FF-MOD法Y123薄膜のピンニング特性に及ぼす塩素ドープ効果

Effect of chlorine doping on flux pinning properties of FF-MOD Y123 thin films


元木 貴則, 下山 淳一, 山本 明保, 荻野 拓, 岸尾 光二 (東大)


Abstract:フッ素フリーMOD(FF-MOD)法によるRE123薄膜の作製は原料にフッ素を用いないため環境負荷が小さく、また、成膜速度が早く低コストであることから工業化に適している。

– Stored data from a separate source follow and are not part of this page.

(** X15.  [delete] drops the table and nothing else: when it returns the
    table is gone and [exists] answers [False]; on a database without the
    table it changes nothing, so it can be repeated; afterwards [get_count]
    raises for the missing relation, and [create], where creation is
    allowed, provisions an empty table again. *)
Theorem delete_drops_the_table (self : PgVector) (db db1 : Database) :
  delete self db = Ok db1 ->
  db_table db1 = None /\
  db1 = set_table db None /\
  exists_ self db1 = Ok false /\
  delete self db1 = Ok db1 /\
  get_count self db1 = Raise (ProgrammingError "relation does not exist") /\
  (db_ddl_allowed db = true ->
   exists db2, create self db1 = Ok db2 /\ db_table db2 = Some []).
Proof.
  intros H. unfold delete, table_exists, has_table in H.
  destruct (db_online db) eqn:Ho; [| discriminate].
  cbn [bind] in H.
  assert (db1 = set_table db None) as ->.
  { destruct (db_table db) eqn:Ht; injection H as <-; [reflexivity |].
    now rewrite <- Ht, set_table_same. }
  assert (db_online (set_table db None) = true) as Ho1 by exact Ho.
  assert (db_table (set_table db None) = None) as Ht1 by reflexivity.
  split; [reflexivity |]. split; [reflexivity |].
  split; [unfold exists_; now rewrite table_exists_online, Ht1 |].
  split; [unfold delete; now rewrite table_exists_online, Ht1 |].
  split; [unfold get_count, visible_rows; now rewrite Ho1, Ht1 |].
  intros Ha.
  apply (create_provisions self (set_table db None)); assumption.
Qed.

(** X16.  [clear] removes every row and keeps the table: when it returns,
    it returns [True], the table is in place and empty, [get_count]
    answers 0, the three existence probes answer [False] for every
    argument, and [search] returns the empty list and leaves the database
    alone. *)
Theorem clear_empties_the_table (self : PgVector) (db db1 : Database) (b : bool) :
  clear self db = Ok (b, db1) ->
  b = true /\
  db1 = set_table db (Some []) /\
  (exists rows, db_table db = Some rows) /\
  exists_ self db1 = Ok true /\
  get_count self db1 = Ok 0 /\
  (forall d, doc_exists md5_hexdigest self d db1 = Ok false) /\
  (forall name, name_exists self name db1 = Ok false) /\
  (forall id, id_exists self id db1 = Ok false) /\
  (forall query limit filters,
      search collection_attr proximity self query limit filters db1 = Ok ([], db1)).
Proof.
  intros H. unfold clear, visible_rows in H.
  destruct (db_online db) eqn:Ho; [| discriminate].
  destruct (db_table db) as [rows |] eqn:Ht; [| discriminate].
  cbn [bind] in H. injection H as <- <-.
  assert (db_online (set_table db (Some [])) = true) as Ho1 by exact Ho.
  assert (db_table (set_table db (Some [])) = Some []) as Ht1 by reflexivity.
  split; [reflexivity |]. split; [reflexivity |]. split; [eauto |].
  split; [unfold exists_; now rewrite table_exists_online, Ht1 |].
  unfold get_count, doc_exists, name_exists, id_exists, visible_rows.
  rewrite Ho1, Ht1. cbn [bind].
  repeat (split; [reflexivity |]).
  intros query limit filters. unfold search.
  destruct (get_embedding (embedder self) query) as [q |]; [| reflexivity].
  unfold fetch_neighbors, visible_rows. rewrite Ho1, Ht1.
  cbn [bind]. unfold execute_select. rewrite search_statement_limit.
  destruct (limit <? 0).
  - rewrite create_keeps_table; [reflexivity | exact Ho1 | now rewrite Ht1].
  - cbn [filter sort_rows fold_left]. now rewrite firstn_nil.
Qed.

(** X21.  On an engine that cannot be reached nothing answers: [create]
    and [delete] end in the [NameError] of the existence probe, and so does
    [search] once the query has an embedding, while a query without an
    embedding still returns the empty list; the probes, [get_count] and
    [clear] raise the connection error, and [insert] and [upsert] end with
    it at their first document, nothing committed. *)
Theorem unreachable_engine (self : PgVector) (db : Database) :
  db_online db = false ->
  create self db = Raise (NameError "logger") /\
  delete self db = Raise (NameError "logger") /\
  (forall query limit filters,
      search collection_attr proximity self query limit filters db
      = match get_embedding (embedder self) query with
        | Some _ => Raise (NameError "logger")
        | None => Ok ([], db)
        end) /\
  (forall d, doc_exists md5_hexdigest self d db = Raise OperationalError) /\
  (forall name, name_exists self name db = Raise OperationalError) /\
  (forall id, id_exists self id db = Raise OperationalError) /\
  get_count self db = Raise OperationalError /\
  clear self db = Raise OperationalError /\
  (forall d rest batch_size v,
      get_embedding (embedder self) (doc_content d) = Some v ->
      insert md5_hexdigest self (d :: rest) batch_size db
      = {| final := db; commits := 0; error := Some OperationalError |} /\
      upsert md5_hexdigest self (d :: rest) batch_size db
      = {| final := db; commits := 0; error := Some OperationalError |}).
Proof.
  intros Ho.
  assert (create self db = Raise (NameError "logger")) as Hc.
  { unfold create, table_exists, has_table. now rewrite Ho. }
  split; [exact Hc |].
  split; [unfold delete, table_exists, has_table; now rewrite Ho |].
  split.
  { intros query limit filters. unfold search.
    destruct (get_embedding (embedder self) query) as [q |]; [| reflexivity].
    unfold fetch_neighbors, visible_rows. rewrite Ho. cbn [bind]. now rewrite Hc. }
  unfold doc_exists, name_exists, id_exists, get_count, clear, visible_rows.
  rewrite Ho. cbn [bind]. repeat (split; [reflexivity |]).
  intros d rest batch_size v Hv.
  split; apply write_loop_first_round_fails;
    unfold staged, upsert_statement, insert_statement, Document_embed;
    rewrite Hv; cbn [bind]; unfold run_insert, visible_rows; rewrite Ho;
    reflexivity.
Qed.

End Schema.

(** *** What [search] reads and returns *)

Section SearchResults.

Variable md5_hexdigest : str -> str.
Variable collection_attr : string -> bool.
Variable proximity : order_expr -> Row -> Z.

(** The documents of a call of [search] that found the table. *)
Lemma search_ok_rows self query limit filters db docs db' :
  search collection_attr proximity self query limit filters db = Ok (docs, db') ->
  docs <> [] ->
  exists q rows neighbors,
    get_embedding (embedder self) query = Some q /\
    db_online db = true /\ db_table db = Some rows /\ db' = db /\
    execute_select proximity (search_statement collection_attr self q limit filters) rows
    = Ok neighbors /\
    docs = map document_of_neighbor neighbors.
Proof.
  unfold search. intros H Hdocs.
  destruct (get_embedding (embedder self) query) as [q |]; [| congruence].
  destruct (fetch_neighbors proximity self
              (search_statement collection_attr self q limit filters) db)
    as [neighbors | e] eqn:Hf.
  - injection H as <- <-.
    apply fetch_neighbors_ok in Hf as (rows & Ho & Ht & Hx).
    exists q, rows, neighbors. auto 10.
  - destruct (create self db); [| discriminate]. cbn [bind] in H. congruence.
Qed.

しかし、TFA-MOD法など他の手法に比べ、有効なピンニングセンターが導入できておらず、磁場中で高いJcを示す薄膜が得られていない。本研究ではFF-MOD法Y123薄膜の作製において原料溶液に微量の塩酸を加えることによって新規ピンニングセンターの導入を試み、焼成条件を最適化したところ、c軸配向したBa2Cu3O4Cl2相がY123のエピタキシャル成長を妨げずに析出することを見出した。この析出物を含む薄膜は磁場中でのJcが高く、明らかにピンニング力が向上した。講演では、塩素ドープY123薄膜の微細組織および磁場中のJc特性改善について報告する。